## EXERCISE BRIEF
Every line of the material below in which "that" shows up is to be located and copied.

## PROVIDED DATA
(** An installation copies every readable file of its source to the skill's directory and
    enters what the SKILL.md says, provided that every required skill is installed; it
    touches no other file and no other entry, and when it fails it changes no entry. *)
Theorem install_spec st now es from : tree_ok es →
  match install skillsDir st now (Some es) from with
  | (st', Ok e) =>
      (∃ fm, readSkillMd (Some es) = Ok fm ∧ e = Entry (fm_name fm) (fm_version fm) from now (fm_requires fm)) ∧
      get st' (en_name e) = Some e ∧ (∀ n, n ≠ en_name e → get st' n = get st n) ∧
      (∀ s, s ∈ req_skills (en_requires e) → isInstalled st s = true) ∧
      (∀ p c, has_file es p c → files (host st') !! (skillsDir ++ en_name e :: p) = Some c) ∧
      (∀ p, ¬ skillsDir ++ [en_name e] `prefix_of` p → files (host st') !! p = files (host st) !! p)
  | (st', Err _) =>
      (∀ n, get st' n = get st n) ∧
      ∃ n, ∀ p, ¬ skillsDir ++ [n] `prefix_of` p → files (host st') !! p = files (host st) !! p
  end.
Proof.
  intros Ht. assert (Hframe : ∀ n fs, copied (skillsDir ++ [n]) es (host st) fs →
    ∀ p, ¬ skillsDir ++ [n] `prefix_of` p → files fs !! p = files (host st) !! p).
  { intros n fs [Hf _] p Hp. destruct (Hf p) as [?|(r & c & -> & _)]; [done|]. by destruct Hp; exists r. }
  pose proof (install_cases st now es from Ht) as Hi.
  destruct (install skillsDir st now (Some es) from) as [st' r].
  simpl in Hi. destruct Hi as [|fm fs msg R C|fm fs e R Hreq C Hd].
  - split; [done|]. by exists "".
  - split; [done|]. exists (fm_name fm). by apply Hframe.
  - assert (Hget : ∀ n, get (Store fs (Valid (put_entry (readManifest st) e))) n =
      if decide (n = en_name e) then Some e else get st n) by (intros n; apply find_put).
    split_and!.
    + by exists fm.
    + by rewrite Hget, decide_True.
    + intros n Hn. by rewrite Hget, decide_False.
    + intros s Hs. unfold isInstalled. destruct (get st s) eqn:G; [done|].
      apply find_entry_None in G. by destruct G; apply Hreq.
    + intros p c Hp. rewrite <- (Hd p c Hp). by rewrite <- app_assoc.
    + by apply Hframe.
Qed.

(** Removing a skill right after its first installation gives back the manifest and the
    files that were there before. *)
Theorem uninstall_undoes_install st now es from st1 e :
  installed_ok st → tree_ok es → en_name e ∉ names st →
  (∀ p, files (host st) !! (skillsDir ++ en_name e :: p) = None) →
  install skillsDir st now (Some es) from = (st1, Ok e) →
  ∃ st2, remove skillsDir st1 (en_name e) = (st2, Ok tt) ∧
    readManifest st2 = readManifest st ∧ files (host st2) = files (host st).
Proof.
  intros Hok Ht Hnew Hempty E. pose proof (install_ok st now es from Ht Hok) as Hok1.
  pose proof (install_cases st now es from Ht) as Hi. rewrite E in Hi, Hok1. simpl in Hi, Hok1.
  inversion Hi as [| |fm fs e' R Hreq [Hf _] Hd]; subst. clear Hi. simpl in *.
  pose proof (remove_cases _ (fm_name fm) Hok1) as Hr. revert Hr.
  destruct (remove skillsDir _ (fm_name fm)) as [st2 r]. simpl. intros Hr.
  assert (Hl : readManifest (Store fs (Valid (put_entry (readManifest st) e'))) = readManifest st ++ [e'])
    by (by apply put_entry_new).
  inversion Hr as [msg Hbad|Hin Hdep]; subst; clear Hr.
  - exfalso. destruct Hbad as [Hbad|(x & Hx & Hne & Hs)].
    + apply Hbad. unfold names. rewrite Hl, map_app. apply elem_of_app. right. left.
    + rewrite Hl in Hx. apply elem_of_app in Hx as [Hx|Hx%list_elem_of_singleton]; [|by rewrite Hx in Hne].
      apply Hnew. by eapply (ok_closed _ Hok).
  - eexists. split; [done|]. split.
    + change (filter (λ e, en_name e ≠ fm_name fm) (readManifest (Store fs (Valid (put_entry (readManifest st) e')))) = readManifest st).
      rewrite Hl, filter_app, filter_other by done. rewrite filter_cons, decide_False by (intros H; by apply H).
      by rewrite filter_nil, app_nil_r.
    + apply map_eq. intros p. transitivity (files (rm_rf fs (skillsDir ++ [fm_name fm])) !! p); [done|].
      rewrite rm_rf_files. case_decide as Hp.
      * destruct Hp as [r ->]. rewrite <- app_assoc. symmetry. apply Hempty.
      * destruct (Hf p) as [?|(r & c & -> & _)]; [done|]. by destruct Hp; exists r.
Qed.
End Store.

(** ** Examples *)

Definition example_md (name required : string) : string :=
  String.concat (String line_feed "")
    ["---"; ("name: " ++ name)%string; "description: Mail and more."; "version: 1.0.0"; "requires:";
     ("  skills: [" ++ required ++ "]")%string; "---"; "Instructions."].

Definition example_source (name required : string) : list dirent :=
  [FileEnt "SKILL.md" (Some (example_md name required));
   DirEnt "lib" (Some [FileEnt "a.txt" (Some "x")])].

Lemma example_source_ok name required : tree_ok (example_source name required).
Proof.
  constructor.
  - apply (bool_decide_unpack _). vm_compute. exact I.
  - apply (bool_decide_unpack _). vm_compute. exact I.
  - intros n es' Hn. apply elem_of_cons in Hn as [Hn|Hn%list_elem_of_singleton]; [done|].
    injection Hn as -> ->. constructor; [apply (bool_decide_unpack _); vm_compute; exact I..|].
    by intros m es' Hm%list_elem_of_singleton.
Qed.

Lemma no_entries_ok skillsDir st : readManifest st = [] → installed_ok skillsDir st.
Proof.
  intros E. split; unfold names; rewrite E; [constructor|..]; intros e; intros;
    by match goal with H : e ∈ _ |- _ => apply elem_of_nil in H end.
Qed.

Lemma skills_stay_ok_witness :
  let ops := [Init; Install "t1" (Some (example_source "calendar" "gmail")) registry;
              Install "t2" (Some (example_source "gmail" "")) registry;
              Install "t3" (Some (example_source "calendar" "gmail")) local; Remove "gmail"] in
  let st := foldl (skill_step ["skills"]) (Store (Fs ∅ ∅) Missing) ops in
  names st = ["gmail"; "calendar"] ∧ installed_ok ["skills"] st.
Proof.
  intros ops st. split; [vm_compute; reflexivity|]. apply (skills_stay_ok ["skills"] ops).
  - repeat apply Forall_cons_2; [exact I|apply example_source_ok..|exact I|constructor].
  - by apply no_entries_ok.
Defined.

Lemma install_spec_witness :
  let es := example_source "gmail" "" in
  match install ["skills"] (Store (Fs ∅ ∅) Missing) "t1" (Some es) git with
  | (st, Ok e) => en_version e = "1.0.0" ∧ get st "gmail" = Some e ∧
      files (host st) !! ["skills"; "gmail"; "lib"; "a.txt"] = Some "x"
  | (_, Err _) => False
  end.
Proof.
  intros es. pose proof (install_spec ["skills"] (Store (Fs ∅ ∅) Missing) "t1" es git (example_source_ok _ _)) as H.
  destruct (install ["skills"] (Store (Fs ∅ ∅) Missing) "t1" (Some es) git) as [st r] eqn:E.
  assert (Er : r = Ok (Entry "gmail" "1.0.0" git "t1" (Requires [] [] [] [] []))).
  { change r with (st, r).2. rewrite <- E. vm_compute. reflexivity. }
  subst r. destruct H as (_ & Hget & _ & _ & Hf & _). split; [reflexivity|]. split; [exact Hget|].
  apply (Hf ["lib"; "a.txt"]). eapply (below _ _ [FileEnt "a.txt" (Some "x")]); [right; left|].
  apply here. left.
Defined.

## ANSWER TO THIS EXERCISE
    enters what the SKILL.md says, provided that every required skill is installed; it
    files that were there before. *)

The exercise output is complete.